[Stored data]
────────────────────────────────────────
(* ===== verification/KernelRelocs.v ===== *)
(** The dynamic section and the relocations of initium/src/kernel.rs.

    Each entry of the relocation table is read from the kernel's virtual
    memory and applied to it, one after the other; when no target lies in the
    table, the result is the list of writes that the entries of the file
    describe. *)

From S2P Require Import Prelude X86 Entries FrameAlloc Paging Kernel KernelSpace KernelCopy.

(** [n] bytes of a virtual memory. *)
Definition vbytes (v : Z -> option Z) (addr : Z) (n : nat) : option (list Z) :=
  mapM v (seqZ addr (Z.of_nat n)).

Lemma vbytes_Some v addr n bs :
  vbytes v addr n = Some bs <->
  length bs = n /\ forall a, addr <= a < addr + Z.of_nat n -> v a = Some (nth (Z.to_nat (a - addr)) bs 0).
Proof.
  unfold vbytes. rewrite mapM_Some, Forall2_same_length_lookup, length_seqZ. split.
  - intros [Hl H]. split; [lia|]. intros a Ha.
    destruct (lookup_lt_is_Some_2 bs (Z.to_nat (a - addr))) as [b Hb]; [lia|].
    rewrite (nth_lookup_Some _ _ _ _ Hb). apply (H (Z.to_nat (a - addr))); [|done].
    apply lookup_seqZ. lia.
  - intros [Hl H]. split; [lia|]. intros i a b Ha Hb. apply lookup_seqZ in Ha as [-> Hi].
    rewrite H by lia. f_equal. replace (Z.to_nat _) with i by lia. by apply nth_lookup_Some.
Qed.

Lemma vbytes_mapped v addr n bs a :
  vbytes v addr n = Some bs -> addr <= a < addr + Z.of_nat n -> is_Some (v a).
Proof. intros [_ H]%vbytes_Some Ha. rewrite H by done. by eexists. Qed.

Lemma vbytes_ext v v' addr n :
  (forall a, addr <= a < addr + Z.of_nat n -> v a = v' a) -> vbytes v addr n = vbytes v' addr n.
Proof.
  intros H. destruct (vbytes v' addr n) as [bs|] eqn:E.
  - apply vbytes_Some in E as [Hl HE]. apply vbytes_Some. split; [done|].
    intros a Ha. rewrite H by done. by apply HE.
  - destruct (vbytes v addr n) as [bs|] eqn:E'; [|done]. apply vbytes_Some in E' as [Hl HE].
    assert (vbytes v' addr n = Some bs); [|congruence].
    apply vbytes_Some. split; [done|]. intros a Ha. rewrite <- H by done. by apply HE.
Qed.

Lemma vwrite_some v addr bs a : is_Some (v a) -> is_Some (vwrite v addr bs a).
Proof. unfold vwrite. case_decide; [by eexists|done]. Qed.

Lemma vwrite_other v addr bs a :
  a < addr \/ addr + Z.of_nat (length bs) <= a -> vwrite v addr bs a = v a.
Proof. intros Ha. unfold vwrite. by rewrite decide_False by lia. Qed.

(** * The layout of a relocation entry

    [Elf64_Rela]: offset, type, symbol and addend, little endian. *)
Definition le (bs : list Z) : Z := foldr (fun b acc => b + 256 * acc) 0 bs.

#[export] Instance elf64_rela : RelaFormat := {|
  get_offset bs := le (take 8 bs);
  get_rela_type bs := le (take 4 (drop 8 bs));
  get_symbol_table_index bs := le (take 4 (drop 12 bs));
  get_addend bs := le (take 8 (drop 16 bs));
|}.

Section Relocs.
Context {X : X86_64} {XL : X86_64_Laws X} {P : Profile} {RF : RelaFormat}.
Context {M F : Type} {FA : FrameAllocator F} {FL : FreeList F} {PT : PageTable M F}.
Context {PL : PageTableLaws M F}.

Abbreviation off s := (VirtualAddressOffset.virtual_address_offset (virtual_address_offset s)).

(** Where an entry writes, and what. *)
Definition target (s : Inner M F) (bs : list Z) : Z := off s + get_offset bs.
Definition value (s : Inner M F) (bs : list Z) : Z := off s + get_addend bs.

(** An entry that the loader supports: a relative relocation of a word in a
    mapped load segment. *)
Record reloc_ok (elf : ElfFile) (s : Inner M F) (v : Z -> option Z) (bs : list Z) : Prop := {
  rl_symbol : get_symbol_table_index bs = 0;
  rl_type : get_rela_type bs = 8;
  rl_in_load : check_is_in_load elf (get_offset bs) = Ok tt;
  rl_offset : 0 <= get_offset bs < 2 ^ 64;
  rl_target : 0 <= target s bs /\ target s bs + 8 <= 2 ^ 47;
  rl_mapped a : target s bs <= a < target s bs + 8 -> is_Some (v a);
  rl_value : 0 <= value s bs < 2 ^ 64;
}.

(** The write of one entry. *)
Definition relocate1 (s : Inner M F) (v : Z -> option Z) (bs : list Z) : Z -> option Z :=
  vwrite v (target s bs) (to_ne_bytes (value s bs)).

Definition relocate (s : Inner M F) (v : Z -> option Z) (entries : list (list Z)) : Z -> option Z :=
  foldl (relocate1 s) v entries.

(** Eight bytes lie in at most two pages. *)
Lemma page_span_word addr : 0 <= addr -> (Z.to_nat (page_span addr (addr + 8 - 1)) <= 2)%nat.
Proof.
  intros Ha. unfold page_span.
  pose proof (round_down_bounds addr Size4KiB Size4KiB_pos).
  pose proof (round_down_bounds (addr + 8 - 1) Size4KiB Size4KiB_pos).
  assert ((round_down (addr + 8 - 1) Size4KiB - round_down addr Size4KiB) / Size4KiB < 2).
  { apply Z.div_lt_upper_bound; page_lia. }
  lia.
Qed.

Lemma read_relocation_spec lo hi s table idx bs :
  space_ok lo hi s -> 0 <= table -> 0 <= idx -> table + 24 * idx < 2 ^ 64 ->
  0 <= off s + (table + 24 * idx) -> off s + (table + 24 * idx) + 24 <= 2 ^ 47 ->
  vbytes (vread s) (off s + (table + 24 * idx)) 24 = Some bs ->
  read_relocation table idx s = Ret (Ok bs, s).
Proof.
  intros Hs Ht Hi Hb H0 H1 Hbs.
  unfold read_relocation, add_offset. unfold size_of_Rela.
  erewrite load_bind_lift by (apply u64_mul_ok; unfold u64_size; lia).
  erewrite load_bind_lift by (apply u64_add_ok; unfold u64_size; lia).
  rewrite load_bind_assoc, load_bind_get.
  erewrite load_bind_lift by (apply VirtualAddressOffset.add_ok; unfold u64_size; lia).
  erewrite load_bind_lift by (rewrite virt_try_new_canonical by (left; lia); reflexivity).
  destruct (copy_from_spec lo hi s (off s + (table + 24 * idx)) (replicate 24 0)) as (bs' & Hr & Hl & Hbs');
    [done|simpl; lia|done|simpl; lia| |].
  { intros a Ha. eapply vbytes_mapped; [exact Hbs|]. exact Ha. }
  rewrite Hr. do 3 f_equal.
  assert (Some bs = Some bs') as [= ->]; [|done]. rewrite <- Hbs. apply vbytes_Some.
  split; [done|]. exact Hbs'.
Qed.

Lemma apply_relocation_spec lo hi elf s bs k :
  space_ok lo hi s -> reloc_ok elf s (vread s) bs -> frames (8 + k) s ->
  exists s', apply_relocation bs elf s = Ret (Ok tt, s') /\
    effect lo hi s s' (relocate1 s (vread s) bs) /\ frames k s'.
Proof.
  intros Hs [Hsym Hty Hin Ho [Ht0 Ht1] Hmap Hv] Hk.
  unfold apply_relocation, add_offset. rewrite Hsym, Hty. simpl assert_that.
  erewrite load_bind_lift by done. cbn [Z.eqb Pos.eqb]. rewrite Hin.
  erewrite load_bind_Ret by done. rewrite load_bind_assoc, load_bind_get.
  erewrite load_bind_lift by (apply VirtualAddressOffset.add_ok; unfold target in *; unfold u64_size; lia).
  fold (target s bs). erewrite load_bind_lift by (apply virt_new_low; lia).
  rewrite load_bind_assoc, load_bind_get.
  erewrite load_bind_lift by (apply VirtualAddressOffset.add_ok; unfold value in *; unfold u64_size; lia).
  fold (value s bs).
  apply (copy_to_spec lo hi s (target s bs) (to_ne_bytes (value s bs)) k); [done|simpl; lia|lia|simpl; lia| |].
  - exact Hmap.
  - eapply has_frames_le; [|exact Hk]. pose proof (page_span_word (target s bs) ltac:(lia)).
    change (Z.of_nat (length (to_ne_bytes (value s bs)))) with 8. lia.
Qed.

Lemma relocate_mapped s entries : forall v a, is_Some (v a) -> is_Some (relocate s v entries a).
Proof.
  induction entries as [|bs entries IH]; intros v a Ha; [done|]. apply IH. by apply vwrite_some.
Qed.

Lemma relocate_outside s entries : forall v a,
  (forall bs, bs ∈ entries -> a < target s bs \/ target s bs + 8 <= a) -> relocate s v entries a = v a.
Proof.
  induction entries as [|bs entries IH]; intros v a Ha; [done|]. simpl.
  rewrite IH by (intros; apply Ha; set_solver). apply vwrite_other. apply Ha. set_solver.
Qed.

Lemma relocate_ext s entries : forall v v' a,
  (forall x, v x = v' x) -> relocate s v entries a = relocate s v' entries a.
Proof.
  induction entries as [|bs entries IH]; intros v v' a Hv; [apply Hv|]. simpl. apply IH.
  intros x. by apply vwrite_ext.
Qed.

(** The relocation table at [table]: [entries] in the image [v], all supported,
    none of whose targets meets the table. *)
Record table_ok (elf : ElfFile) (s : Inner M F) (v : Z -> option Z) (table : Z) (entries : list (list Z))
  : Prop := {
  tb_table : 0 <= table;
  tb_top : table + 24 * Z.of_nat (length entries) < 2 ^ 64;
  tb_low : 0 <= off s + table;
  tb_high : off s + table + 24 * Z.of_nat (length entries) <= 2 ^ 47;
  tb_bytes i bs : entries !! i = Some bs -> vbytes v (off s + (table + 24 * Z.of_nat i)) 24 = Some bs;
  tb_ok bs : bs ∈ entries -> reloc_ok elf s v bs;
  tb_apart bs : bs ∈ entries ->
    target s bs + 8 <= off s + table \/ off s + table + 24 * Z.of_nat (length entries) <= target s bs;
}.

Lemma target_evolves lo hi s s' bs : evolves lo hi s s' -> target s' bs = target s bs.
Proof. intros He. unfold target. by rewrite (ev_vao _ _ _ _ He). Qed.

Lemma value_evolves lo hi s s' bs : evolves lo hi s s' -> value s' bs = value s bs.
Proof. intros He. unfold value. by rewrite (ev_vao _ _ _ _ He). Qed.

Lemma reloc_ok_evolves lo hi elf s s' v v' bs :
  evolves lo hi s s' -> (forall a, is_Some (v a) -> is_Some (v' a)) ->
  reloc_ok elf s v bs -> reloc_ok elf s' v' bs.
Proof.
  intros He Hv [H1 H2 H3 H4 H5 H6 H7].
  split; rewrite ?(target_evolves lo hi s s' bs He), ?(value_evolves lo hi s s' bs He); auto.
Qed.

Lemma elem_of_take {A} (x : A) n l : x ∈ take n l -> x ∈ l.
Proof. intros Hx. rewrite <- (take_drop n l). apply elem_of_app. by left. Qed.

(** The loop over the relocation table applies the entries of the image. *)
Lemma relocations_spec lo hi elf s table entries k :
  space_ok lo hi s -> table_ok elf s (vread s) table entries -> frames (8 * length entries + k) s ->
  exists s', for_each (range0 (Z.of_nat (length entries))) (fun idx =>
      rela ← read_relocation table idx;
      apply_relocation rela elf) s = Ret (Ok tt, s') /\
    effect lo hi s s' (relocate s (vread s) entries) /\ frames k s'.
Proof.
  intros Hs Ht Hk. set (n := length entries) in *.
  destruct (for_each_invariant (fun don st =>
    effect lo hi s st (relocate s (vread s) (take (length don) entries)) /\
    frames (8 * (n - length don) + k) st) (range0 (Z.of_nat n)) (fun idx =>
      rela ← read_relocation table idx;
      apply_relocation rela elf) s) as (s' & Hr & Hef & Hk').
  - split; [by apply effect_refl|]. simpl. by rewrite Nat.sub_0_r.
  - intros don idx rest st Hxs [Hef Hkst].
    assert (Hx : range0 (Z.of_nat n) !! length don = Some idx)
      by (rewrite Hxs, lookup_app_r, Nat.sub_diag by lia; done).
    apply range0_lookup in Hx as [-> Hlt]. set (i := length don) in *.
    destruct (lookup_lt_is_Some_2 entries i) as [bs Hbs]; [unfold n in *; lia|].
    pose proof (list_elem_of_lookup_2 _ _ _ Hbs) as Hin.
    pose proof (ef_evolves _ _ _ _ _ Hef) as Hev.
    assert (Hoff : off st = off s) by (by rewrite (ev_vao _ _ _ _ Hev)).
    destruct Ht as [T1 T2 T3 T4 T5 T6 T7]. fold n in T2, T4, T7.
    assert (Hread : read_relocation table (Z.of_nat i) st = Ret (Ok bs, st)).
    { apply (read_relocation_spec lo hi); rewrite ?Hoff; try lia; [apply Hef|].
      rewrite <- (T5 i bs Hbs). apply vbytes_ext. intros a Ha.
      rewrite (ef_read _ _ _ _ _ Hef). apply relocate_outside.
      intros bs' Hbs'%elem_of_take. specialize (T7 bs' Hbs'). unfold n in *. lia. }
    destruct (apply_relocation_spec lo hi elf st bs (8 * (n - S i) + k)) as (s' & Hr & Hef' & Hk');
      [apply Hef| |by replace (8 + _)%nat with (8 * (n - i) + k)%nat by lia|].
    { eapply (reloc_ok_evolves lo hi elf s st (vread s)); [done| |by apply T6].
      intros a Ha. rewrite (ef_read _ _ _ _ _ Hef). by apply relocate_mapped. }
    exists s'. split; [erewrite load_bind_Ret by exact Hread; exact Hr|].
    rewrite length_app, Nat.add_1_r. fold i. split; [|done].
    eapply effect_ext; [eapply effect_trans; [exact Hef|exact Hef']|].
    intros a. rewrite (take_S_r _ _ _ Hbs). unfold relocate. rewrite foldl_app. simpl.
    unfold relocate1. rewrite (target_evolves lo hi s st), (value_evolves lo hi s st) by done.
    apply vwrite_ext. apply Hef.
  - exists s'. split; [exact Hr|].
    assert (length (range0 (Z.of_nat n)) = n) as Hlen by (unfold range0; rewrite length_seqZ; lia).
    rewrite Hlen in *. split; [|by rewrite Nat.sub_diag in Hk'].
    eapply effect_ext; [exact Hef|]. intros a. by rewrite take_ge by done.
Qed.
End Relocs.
────────────────────────────────────────
» **WHAT THE TASK REQUIRES**
Extract from the records above the lines from the one containing "Lemma vwrite_other v" to the one containing "rl_type : get_rela_type bs = 8;", both lines included, exactly as they appear and with nothing else.

» **RESULT OF THE TASK**
Lemma vwrite_other v addr bs a :
  a < addr \/ addr + Z.of_nat (length bs) <= a -> vwrite v addr bs a = v a.
Proof. intros Ha. unfold vwrite. by rewrite decide_False by lia. Qed.

(** * The layout of a relocation entry

    [Elf64_Rela]: offset, type, symbol and addend, little endian. *)
Definition le (bs : list Z) : Z := foldr (fun b acc => b + 256 * acc) 0 bs.

#[export] Instance elf64_rela : RelaFormat := {|
  get_offset bs := le (take 8 bs);
  get_rela_type bs := le (take 4 (drop 8 bs));
  get_symbol_table_index bs := le (take 4 (drop 12 bs));
  get_addend bs := le (take 8 (drop 16 bs));
|}.

Section Relocs.
Context {X : X86_64} {XL : X86_64_Laws X} {P : Profile} {RF : RelaFormat}.
Context {M F : Type} {FA : FrameAllocator F} {FL : FreeList F} {PT : PageTable M F}.
Context {PL : PageTableLaws M F}.

Abbreviation off s := (VirtualAddressOffset.virtual_address_offset (virtual_address_offset s)).

(** Where an entry writes, and what. *)
Definition target (s : Inner M F) (bs : list Z) : Z := off s + get_offset bs.
Definition value (s : Inner M F) (bs : list Z) : Z := off s + get_addend bs.

(** An entry that the loader supports: a relative relocation of a word in a
    mapped load segment. *)
Record reloc_ok (elf : ElfFile) (s : Inner M F) (v : Z -> option Z) (bs : list Z) : Prop := {
  rl_symbol : get_symbol_table_index bs = 0;
  rl_type : get_rela_type bs = 8;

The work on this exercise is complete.